Gordon Hirabayashi

Gordon Hirabayashi
Gordon Hirabayashi
Source: Wikipedia

The United States entered war with the Empire of Japan on December 8, 1941, just one day after the infamous attack on Pearl Harbor. As a result, a curfew of 8:00 p.m. was imposed on all persons of Japanese descent. Shortly thereafter, the US government implemented Executive Order 9066, which mandated the removal and incarceration of Japanese Americans and immigrants alike. American citizen Gordon Hirabayashi, a senior at the University of Washington, found the curfew and relocation mandates to be unconstitutional and racially discriminatory.

As a pacifist practicing civil disobedience, Hirabayashi ignored both the curfew and the order to register at a detention center. He turned himself in to the Federal Bureau of Investigation, after which he was arrested and jailed for defying the curfew exclusion orders. Because he refused to post the $500 bail, Hirabayashi remained in jail for five months, from May 1942 to October 1942, until his case was heard before a federal jury in Seattle.
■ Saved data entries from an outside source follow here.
(** CalModel_Homo (lines 36-61); returns (lnL, BIC). *)
Definition CalModel_Homo (top1_bq_T top1_bq_C top2_bq_T top2_bq_C : list Z)
  : run (F * F) :=
  let lnL := of_int 0 in
  lnL <- for_loop (homo_top1_step top1_bq_T) (range (shape0 top1_bq_T)) lnL ;;
  lnL <- for_loop (homo_top1_step top1_bq_C) (range (shape0 top1_bq_C)) lnL ;;
  lnL <- for_loop (homo_top2_step top2_bq_T) (range (shape0 top2_bq_T)) lnL ;;
  lnL <- for_loop (homo_top2_step top2_bq_C) (range (shape0 top2_bq_C)) lnL ;;
  let BIC := of_int (-2) *! lnL in
  Ok (lnL, BIC).

End Homozygous.

(** The product of the first [j] ratios (N - i) / (D - i) of the loop that
    adds log C(tn, k). *)
Definition falling_ratio (N D j : nat) : R :=
  (INR (fact N) / INR (fact (N - j)) / (INR (fact D) / INR (fact (D - j))))%R.

(** The ratio that the binomial-ratio term is computed from (lines
    447-450). *)
Definition clamped_ratio (r max_allowed_r : R) : R :=
  if Rgtb r max_allowed_r || Rltb r (1 - max_allowed_r) then max_allowed_r
  else r.

(** The quantities of the homozygous model, as real numbers: the
    probability 1 - 10^(-q/10) that a read of Phred score [q] is right, and
    the logarithm -q ln(10)/10 of the probability that it is wrong. *)
Definition homo_top1_mass (q : Z) : R := (1 - error_prob q)%R.

Definition homo_top2_cost (q : Z) : R :=
  (IZR (- q) * 0.23025850929940458)%R.

(** * Proofs *)

(** ** The outcome monad *)

Lemma bind_Ok_inv {A B : Type} (c : run A) (k : A -> run B) (b : B) :
  bind c k = Ok b -> exists a, c = Ok a /\ k a = Ok b.
Proof. destruct c as [a| |]; simpl; intros H; [eauto | discriminate..]. Qed.

Lemma bind_fuel_inv {A B : Type} (c : run A) (k : A -> run B) :
  bind c k = OutOfFuel ->
  c = OutOfFuel \/ exists a, c = Ok a /\ k a = OutOfFuel.
Proof.
  destruct c as [a| |]; simpl; intros H;
    [right; exists a; auto | discriminate | auto].
Qed.

Lemma bind_Raise_inv {A B : Type} (c : run A) (k : A -> run B) (e : exn) :
  bind c k = Raise e ->
  c = Raise e \/ exists a, c = Ok a /\ k a = Raise e.
Proof.
  destruct c as [a| |]; simpl; intros H;
    [right; exists a; auto | left; congruence | discriminate].
Qed.

(** ** Exact arithmetic: the comparisons and the checked operations *)

Section ExactArithmetic.

Local Open Scope R_scope.

Lemma Rgtb_true (x y : R) : Rgtb x y = true <-> x > y.
Proof. unfold Rgtb. destruct (Rgt_dec x y); split; (easy || lra). Qed.

Lemma Rgtb_false (x y : R) : Rgtb x y = false <-> x <= y.
Proof. unfold Rgtb. destruct (Rgt_dec x y); split; (easy || lra). Qed.

Lemma Rltb_true (x y : R) : Rltb x y = true <-> x < y.
Proof. unfold Rltb. destruct (Rlt_dec x y); split; (easy || lra). Qed.

Lemma Rltb_false (x y : R) : Rltb x y = false <-> y <= x.
Proof. unfold Rltb. destruct (Rlt_dec x y); split; (easy || lra). Qed.

Lemma Rleb_true (x y : R) : Rleb x y = true <-> x <= y.
Proof. unfold Rleb. destruct (Rle_dec x y); split; (easy || lra). Qed.

Lemma Rleb_false (x y : R) : Rleb x y = false <-> y < x.
Proof. unfold Rleb. destruct (Rle_dec x y); split; (easy || lra). Qed.

Lemma Rzerob_true (x : R) : Rzerob x = true <-> x = 0.
Proof. unfold Rzerob. destruct (Req_dec_T x 0); split; easy. Qed.

Lemma Rzerob_false (x : R) : Rzerob x = false <-> x <> 0.
Proof. unfold Rzerob. destruct (Req_dec_T x 0); split; easy. Qed.

Lemma math_log_pos (x : R) : 0 < x -> math_log x = Ok (ln x).
Proof.
  intros Hx. unfold math_log. cbn.
  now rewrite (proj2 (Rltb_true 0 x) Hx).
Qed.

Lemma math_log_nonpos (x : R) : x <= 0 -> math_log x = Raise ValueError.
Proof.
  intros Hx. unfold math_log. cbn.
  now rewrite (proj2 (Rltb_false 0 x) Hx).
Qed.

Lemma math_exp_exact (x : R) : math_exp x = Ok (exp x).
Proof. reflexivity. Qed.

Lemma float_div_nonzero (x y : R) : y <> 0 -> float_div x y = Ok (x / y).
Proof.
  intros Hy. unfold float_div. cbn.
  now rewrite (proj2 (Rzerob_false y) Hy).
Qed.

Lemma float_div_zero (x : R) : float_div x 0 = Raise ZeroDivisionError.
Proof.
  unfold float_div. cbn. now rewrite (proj2 (Rzerob_true 0) eq_refl).
Qed.

End ExactArithmetic.

(** ** calculate_ln in exact arithmetic *)

Section ExactLikelihood.

Local Open Scope R_scope.

(** Outside the band the term is built from [max_allowed_r] alone, on
    either side. *)
Lemma ratio_term_clamped (tn k : Z) (r max_allowed_r : R) :
  0 < max_allowed_r < 1 ->
  r > max_allowed_r \/ r < 1 - max_allowed_r ->
  ratio_term tn r k max_allowed_r
  = Ok (IZR k * ln max_allowed_r + IZR (tn - k) * ln (1 - max_allowed_r)).
Proof.
  intros Hmax Hout. unfold ratio_term. cbn.
  assert (Hc : Rgtb r max_allowed_r || Rltb r (1 - max_allowed_r) = true).
  { apply orb_true_iff. destruct Hout as [H|H];
      [left; now apply Rgtb_true | right; now apply Rltb_true]. }
  rewrite Hc.
  rewrite (math_log_pos max_allowed_r) by lra. cbn.
  rewrite (math_log_pos (1 - max_allowed_r)) by lra. reflexivity.
Qed.

Lemma ratio_term_in_band (tn k : Z) (r max_allowed_r : R) :
  1 - max_allowed_r <= r <= max_allowed_r ->
  0 < r < 1 ->
  ratio_term tn r k max_allowed_r
  = Ok (IZR k * ln r + IZR (tn - k) * ln (1 - r)).
Proof.
  intros Hband Hr. unfold ratio_term. cbn.
  assert (Hc : Rgtb r max_allowed_r || Rltb r (1 - max_allowed_r) = false).
  { apply orb_false_iff. split; [apply Rgtb_false | apply Rltb_false]; lra. }
  rewrite Hc.
  rewrite (math_log_pos r) by lra. cbn.
  rewrite (math_log_pos (1 - r)) by lra. reflexivity.
Qed.

(** C1, at r = 0.001 < 1 - 0.99 with k = 0 and tn = 1: the code adds
    0*log(0.99) + 1*log(1 - 0.99), the term of the upper boundary 0.99,
    which is not the term 0*log(0.01) + 1*log(1 - 0.01) of the nearest
    boundary 1 - 0.99 = 0.01. *)
Theorem ratio_term_below_band_uses_upper_boundary :
  ratio_term 1 0.001 0 0.99 = Ok (0 * ln 0.99 + 1 * ln (1 - 0.99))
  /\ 0 * ln 0.99 + 1 * ln (1 - 0.99)
     <> 0 * ln (1 - 0.99) + 1 * ln (1 - (1 - 0.99)).
Proof.
  split.
  - rewrite ratio_term_clamped by lra. reflexivity.
  - assert (H : ln (1 - 0.99) < ln (1 - (1 - 0.99))) by (apply ln_increasing; lra).
    lra.
Qed.

End ExactLikelihood.

(** ** Loops *)

Lemma bind_Ok_r {A : Type} (c : run A) : bind c Ok = c.
Proof. now destruct c. Qed.

Lemma in_range (n i : Z) : In i (range n) <-> 0 <= i < n.
Proof.
  unfold range. rewrite in_map_iff. split.
  - intros (j & <- & Hj). apply in_seq in Hj. lia.
  - intros Hi. exists (Z.to_nat i). split; [lia|]. apply in_seq. lia.
Qed.

Lemma for_loop_read_offset {A : Type} (f : Z -> A -> run A)
  (pre a : list Z) (acc : A) :
  for_loop (fun i acc => q <- read (pre ++ a) i ;; f q acc)
    (map Z.of_nat (seq (List.length pre) (List.length a))) acc
  = for_each f a acc.
Proof.
  revert pre acc. induction a as [|q a IH]; intros pre acc; [reflexivity|].
  cbn [List.length seq map for_loop for_each].
  unfold read at 1. rewrite Nat2Z.id.
  rewrite nth_error_app2 by lia. rewrite Nat.sub_diag. cbn [nth_error bind].
  destruct (f q acc) as [acc'| |]; cbn [bind]; [|reflexivity..].
  specialize (IH (pre ++ [q]) acc').
  rewrite <- app_assoc, length_app in IH. cbn [List.length app] in IH.
  rewrite Nat.add_1_r in IH. exact IH.
Qed.

(** A [for i in range(len(a))] loop whose body reads [a[i]] visits the
    elements of [a] in order. *)
Lemma for_loop_read {A : Type} (f : Z -> A -> run A) (a : list Z) (acc : A) :
  for_loop (fun i acc => q <- read a i ;; f q acc) (range (shape0 a)) acc
  = for_each f a acc.
Proof.
  unfold range, shape0. rewrite Nat2Z.id.
  exact (for_loop_read_offset f [] a acc).
Qed.

Lemma for_loop_total {A : Type} (body : Z -> A -> run A) (idx : list Z) :
  (forall i acc, In i idx -> exists acc', body i acc = Ok acc') ->
  forall acc, exists v, for_loop body idx acc = Ok v.
Proof.
  induction idx as [|i idx IH]; intros Hbody acc; cbn [for_loop].
  - eauto.
  - destruct (Hbody i acc (or_introl eq_refl)) as [acc' ->]. cbn [bind].
    apply IH. intros j a Hj. apply Hbody. now right.
Qed.

Lemma for_loop_no_fuel {A : Type} (body : Z -> A -> run A) (idx : list Z) :
  (forall i acc, body i acc <> OutOfFuel) ->
  forall acc, for_loop body idx acc <> OutOfFuel.
Proof.
  intros Hbody. induction idx as [|i idx IH]; intros acc; cbn [for_loop].
  - discriminate.
  - specialize (Hbody i acc). destruct (body i acc); cbn [bind];
      [apply IH | discriminate | congruence].
Qed.

(** With [m] and [n] the lengths of the arrays, the two read loops of
    [calculate_ln] visit every element once (any arithmetic). *)
Lemma calculate_ln_for_each {F : Type} {FB : FloatBase F} {FM : FloatMath F}
  (tn : Z) (me ne : list Z) (r : F) (k : Z) (max_allowed_r : F) :
  calculate_ln (shape0 me) (shape0 ne) tn me ne r k max_allowed_r
  = (t <- ratio_term tn r k max_allowed_r ;;
     lnL <- combinatorial_term tn k (fadd (of_int 0) t) ;;
     lnL <- for_each (top1_term tn k) me lnL ;;
     for_each (top2_term tn k) ne lnL).
Proof.
  unfold calculate_ln.
  destruct (ratio_term tn r k max_allowed_r) as [t| |]; cbn [bind]; try reflexivity.
  destruct (combinatorial_term tn k (fadd (of_int 0) t)) as [l1| |];
    cbn [bind]; try reflexivity.
  unfold top1_step, top2_step. rewrite for_loop_read.
  destruct (for_each (top1_term tn k) me l1) as [l2| |]; cbn [bind];
    try reflexivity.
  rewrite for_loop_read. apply bind_Ok_r.
Qed.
The all-white jury decided on a “guilty” verdict after ten minutes of deliberation and gave him two thirty-day sentences to be served consecutively.

Like Fred Korematsu, Hirabayashi appealed his conviction, first to the circuit court in the local jurisdiction, then all the way to the Supreme Court in Hirabayashi v. United States. As in the Korematsu case, the Supreme Court upheld the curfew as constitutional but did not rule on the exclusion order.
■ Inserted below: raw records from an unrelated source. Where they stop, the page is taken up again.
Lemma blended_frames d src h i :
  frames_ <$> blended t d src h !! i = frames_ <$> h !! i.
Proof. heap_lookup. Qed.

Lemma blended_dest_audio d src h :
  src <> Some d -> type (info_ t) <> cut ->
  audio_data_ <$> blended t d src h !! d
  = (fun f => map (scale_sample (progress_volume t)) (audio_data_ f))
      <$> h !! d.
Proof. intros Hs Hc. heap_lookup. Qed.

Lemma blended_source_audio d s h :
  s <> d -> type (info_ t) <> cut ->
  audio_data_ <$> blended t d (Some s) h !! s
  = (fun f => map (scale_sample (256 - progress_volume t)) (audio_data_ f))
      <$> h !! s.
Proof. intros Hs Hc. heap_lookup. Qed.

Lemma blended_mix_alpha d src h :
  src <> Some d -> type (info_ t) = mix ->
  alpha_ <$> blended t d src h !! d = (fun _ => progress t) <$> h !! d.
Proof. intros Hs Hc. heap_lookup. Qed.

Lemma blended_slide_left_dest d src h :
  src <> Some d -> type (info_ t) = slide ->
  direction (info_ t) = from_left ->
  (fun f => (x_ f, y_ f)) <$> blended t d src h !! d
  = (fun _ => ((-1 + progress t)%Q, 0%Q)) <$> h !! d.
Proof. intros Hs Hc Hd. heap_lookup. Qed.

Lemma blended_slide_source d s h :
  s <> d -> type (info_ t) = slide ->
  (fun f => (x_ f, y_ f, alpha_ f, texcoords_ f))
    <$> blended t d (Some s) h !! s
  = (fun f => (x_ f, y_ f, alpha_ f, texcoords_ f)) <$> h !! s.
Proof. intros Hs Hc. heap_lookup. Qed.

End Compose.

(** ** One call of [render_frame] *)

Section RenderFrame.

Variable fuel : nat.


Lemma render_frame_exhausted t w :
  current_frame_ t >= duration (info_ t) ->
  render_frame fuel t w = Some (None, ticked t, w).
Proof.
  intros H. unfold render_frame. simpl.
  rewrite decide_True by exact H. reflexivity.
Qed.

Lemma render_frame_running t w dest dp w1 source sp w2 :
  current_frame_ t < duration (info_ t) ->
  render_frame_ref fuel (factory_ t) w (dest_producer_ t)
    = Some (dest, dp, w1) ->
  render_frame_ref fuel (factory_ t) w1 (source_producer_ t)
    = Some (source, sp, w2) ->
  render_frame fuel t w
  = Some ((compose (with_children sp dp (ticked t)) dest source (frames w)).1,
          with_children sp dp (ticked t),
          with_frames
            (compose (with_children sp dp (ticked t)) dest source (frames w)).2
            w2).
Proof.
  intros H Hd Hs. unfold render_frame. simpl.
  rewrite decide_False by lia. rewrite Hd. simpl. rewrite Hs. simpl.
  assert (Hf : frames w2 = frames w).
  { rewrite (render_frame_ref_frames _ _ _ _ _ _ _ Hs).
    apply (render_frame_ref_frames _ _ _ _ _ _ _ Hd). }
  rewrite Hf. fold (ticked t).
  destruct (compose (with_children sp dp (ticked t)) dest source (frames w)).
  reflexivity.
Qed.

(** Both children hand over a frame: the pointers stay as they are. *)
Lemma render_frame_both t w d s fd fs :
  current_frame_ t < duration (info_ t) ->
  dest_producer_ t = Some d -> source_producer_ t = Some s ->
  next_outcome w d = returns (Some fd) ->
  next_outcome (producer_render_frame d w).2 s = returns (Some fs) ->
  render_frame fuel t w
  = Some ((compose (ticked t) (Some fd) (Some fs) (frames w)).1,
          ticked t,
          with_frames (compose (ticked t) (Some fd) (Some fs) (frames w)).2
            (producer_render_frame s (producer_render_frame d w).2).2).
Proof.
  intros H Hd Hs Hfd Hfs.
  pose proof (render_frame_ref_returns (factory_ t) fuel _ _ _ Hfd) as E1.
  pose proof (render_frame_ref_returns (factory_ t) fuel _ _ _ Hfs) as E2.
  rewrite <- Hd in E1. rewrite <- Hs in E2.
  rewrite (render_frame_running _ _ _ _ _ _ _ _ H E1 E2).
  rewrite Hd, Hs.
  replace (with_children (Some s) (Some d) (ticked t)) with (ticked t);
    [reflexivity|].
  rewrite <- Hd, <- Hs. destruct t; reflexivity.
Qed.

(** While both children always hand over frames, a call before exhaustion
    returns a frame: the source's own frame for [cut], a composite
    otherwise. *)
Lemma render_frame_emits t w d s :
  current_frame_ t < duration (info_ t) ->
  dest_producer_ t = Some d -> source_producer_ t = Some s ->
  always_frames w d -> always_frames w s ->
  exists r w', render_frame fuel t w = Some (Some r, ticked t, w')
               /\ always_frames w' d /\ always_frames w' s.
Proof.
  intros H Hd Hs Ad As.
  destruct (always_frames_next _ _ Ad) as [fd Hfd].
  pose proof (always_frames_render w d s As) as As1.
  destruct (always_frames_next _ _ As1) as [fs Hfs].
  rewrite (render_frame_both t w d s fd fs H Hd Hs Hfd Hfs).
  assert (Ad2 : always_frames
                  (producer_render_frame s (producer_render_frame d w).2).2 d)
    by (apply always_frames_render, always_frames_render, Ad).
  assert (As2 : always_frames
                  (producer_render_frame s (producer_render_frame d w).2).2 s)
    by (apply always_frames_render, As1).
  destruct (decide (type (info_ (ticked t)) = cut)) as [Hc|Hc].
  - rewrite (compose_cut _ _ _ _ Hc). simpl.
    eexists _, _. split; [reflexivity|]. split; assumption.
  - destruct (compose_composite (ticked t) fd (Some fs) (frames w) Hc)
      as (c & h' & E & _). rewrite E. simpl.
    eexists _, _. split; [reflexivity|]. split; assumption.
Qed.

End RenderFrame.

(** ** Runs of [render_frame] *)

Section Runs.

Variable fuel : nat.

Lemma render_frames_S n t w :
  render_frames (S n) fuel t w
  = match render_frame fuel t w with
    | None => None
    | Some (r, t1, w1) =>
        match render_frames n fuel t1 w1 with
        | None => None
        | Some (rs, t2, w2) => Some (r :: rs, t2, w2)
        end
    end.
Proof.
  simpl. destruct (render_frame fuel t w) as [[[r t1] w1]|]; simpl;
    [|reflexivity].
  destruct (render_frames n fuel t1 w1) as [[[rs t2] w2]|]; reflexivity.
Qed.

Lemma render_frames_snoc n : forall t w rs t1 w1 r t2 w2,
  render_frames n fuel t w = Some (rs, t1, w1) ->
  render_frame fuel t1 w1 = Some (r, t2, w2) ->
  render_frames (S n) fuel t w = Some (rs ++ [r], t2, w2).
Proof.
  induction n as [|n IH]; intros t w rs t1 w1 r t2 w2.
  - simpl. intros [= <- <- <-] E. rewrite E. reflexivity.
  - intros Hn E. rewrite render_frames_S in Hn.
    rewrite (render_frames_S (S n)).
    destruct (render_frame fuel t w) as [[[r0 t0] w0]|]; [|discriminate].
    destruct (render_frames n fuel t0 w0) as [[[rs0 t3] w3]|] eqn:En;
      [|discriminate].
    injection Hn as <- <- <-.
    rewrite (IH _ _ _ _ _ _ _ _ En E). reflexivity.
Qed.

(** The counter follows the number of calls, modulo 2^16, whatever the
    children do. *)
Lemma render_frame_counter t w r t' w' :
  render_frame fuel t w = Some (r, t', w') ->
  current_frame_ t' = to_ushort (current_frame_ t + 1)
  /\ info_ t' = info_ t.
Proof.
  unfold render_frame. simpl. case_decide.
  - intros [= <- <- <-]. split; reflexivity.
  - destruct (render_frame_ref fuel _ w _) as [[[dest dp] w1]|];
      [|discriminate]. simpl.
    destruct (render_frame_ref fuel _ w1 _) as [[[source sp] w2]|];
      [|discriminate]. simpl.
    destruct (compose _ _ _ _). intros [= <- <- <-]. split; reflexivity.
Qed.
After Korematsu v. United States was ruled upon, the Court cited the Hirabayashi ruling in its majority opinion, upholding the restrictions placed on Japanese Americans. The trajectory of this story again follows that of Fred Korematsu: Hirabayashi v. United States was overturned in 1987 based on a writ of coram nobis, a legal order that allows the court to reverse its decision because of a fundamental error that would have prevented the original decision from being made.
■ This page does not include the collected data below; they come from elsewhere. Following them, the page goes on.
(** * schmoji-emoji: the Flattener (scripts/rename_files.py) and the
      Selector (scripts/copy_schmoji.py)

    Both scripts are directory walks over [pathlib.Path] objects with
    [shutil.copy2], [Path.unlink] and [Path.mkdir].  The embedding keeps
    that shape:

    - a file system is a finite map from absolute paths (lists of path
      components) to nodes, a node being a regular file with its bytes
      or a directory;
    - a script is a computation in a small state-and-exception monad
      over a [world]: the file system and the list of lines printed so
      far.  An uncaught Python exception ends the computation with
      [Raise]; [sys.exit n] is the exception [SystemExit n];
    - [print] calls append a structured message (one constructor per
      f-string of the source) instead of formatted text.

    Scope of the model.  File names are byte strings; [str.strip] and
    [str.lower] act on the ASCII range.  A string joined onto a path
    with [/] is taken as one component, and a code interpolated into a
    glob pattern is taken literally: theorems that depend on either say
    so with [code_ok] (no glob metacharacter, no separator, no dot).
    Symbolic links, permissions and timestamps are not modelled;
    [PurePath.suffix] is the one of Python 3.10 to 3.13. *)

From stdpp Require Import gmap strings list fin_maps fin_sets sorting.
From Stdlib Require Import Ascii.


(** ** Strings *)

Module Str.

Fixpoint lits (s : string) : list ascii :=
  match s with
  | EmptyString => []
  | String c s' => c :: lits s'
  end.

Fixpoint drop (n : nat) (s : string) : string :=
  match n, s with
  | S n', String _ s' => drop n' s'
  | _, _ => s
  end.

(** [name.rfind('.')] *)
Fixpoint rfind_dot (s : string) : option nat :=
  match s with
  | EmptyString => None
  | String c s' =>
      match rfind_dot s' with
      | Some i => Some (S i)
      | None => if Ascii.eqb c "."%char then Some 0 else None
      end
  end.

(** [str.startswith] *)
Fixpoint startswith (s p : string) : bool :=
  match p, s with
  | EmptyString, _ => true
  | String c p', String d s' => Ascii.eqb c d && startswith s' p'
  | String _ _, EmptyString => false
  end.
As with Korematsu, the evidence that demonstrated a fundamental error in the original case came from documents discovered by legal historian Peter Irons and researcher Aiko Herzig-Yoshinaga in their research for the federal Commission on Wartime Relocation and Internment of Civilians, a bipartisan Congressional committee whose findings ultimately led to the passage of the 1988 Civil Liberties Act, wherein the United States government formally apologized to and provided redress payments for the formerly incarcerated Japanese Americans and their families.

In May 2012, President Obama posthumously awarded Gordon Hirabayashi the Presidential Medal of Freedom, the nation’s highest civilian honor.